▸ **Problem**
Each line with the word "Import" must appear in the answer, copied from the records.

------------

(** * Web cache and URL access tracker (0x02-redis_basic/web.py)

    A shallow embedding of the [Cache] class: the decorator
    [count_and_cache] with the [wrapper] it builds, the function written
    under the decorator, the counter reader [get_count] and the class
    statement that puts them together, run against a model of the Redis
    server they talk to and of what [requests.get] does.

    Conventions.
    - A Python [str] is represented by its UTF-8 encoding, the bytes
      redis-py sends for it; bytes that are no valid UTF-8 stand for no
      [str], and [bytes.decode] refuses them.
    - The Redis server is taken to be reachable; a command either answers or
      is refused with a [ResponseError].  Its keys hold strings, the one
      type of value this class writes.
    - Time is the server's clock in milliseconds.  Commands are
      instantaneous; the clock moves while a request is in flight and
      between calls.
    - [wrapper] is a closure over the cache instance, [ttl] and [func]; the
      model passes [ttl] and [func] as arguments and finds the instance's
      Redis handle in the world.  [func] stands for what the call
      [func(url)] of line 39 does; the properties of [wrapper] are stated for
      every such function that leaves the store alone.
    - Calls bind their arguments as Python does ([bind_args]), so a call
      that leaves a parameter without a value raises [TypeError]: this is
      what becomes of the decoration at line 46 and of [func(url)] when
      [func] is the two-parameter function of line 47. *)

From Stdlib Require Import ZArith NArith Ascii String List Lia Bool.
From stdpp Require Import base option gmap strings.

------------

▸ **Solution for this problem**
From Stdlib Require Import ZArith NArith Ascii String List Lia Bool.
From stdpp Require Import base option gmap strings.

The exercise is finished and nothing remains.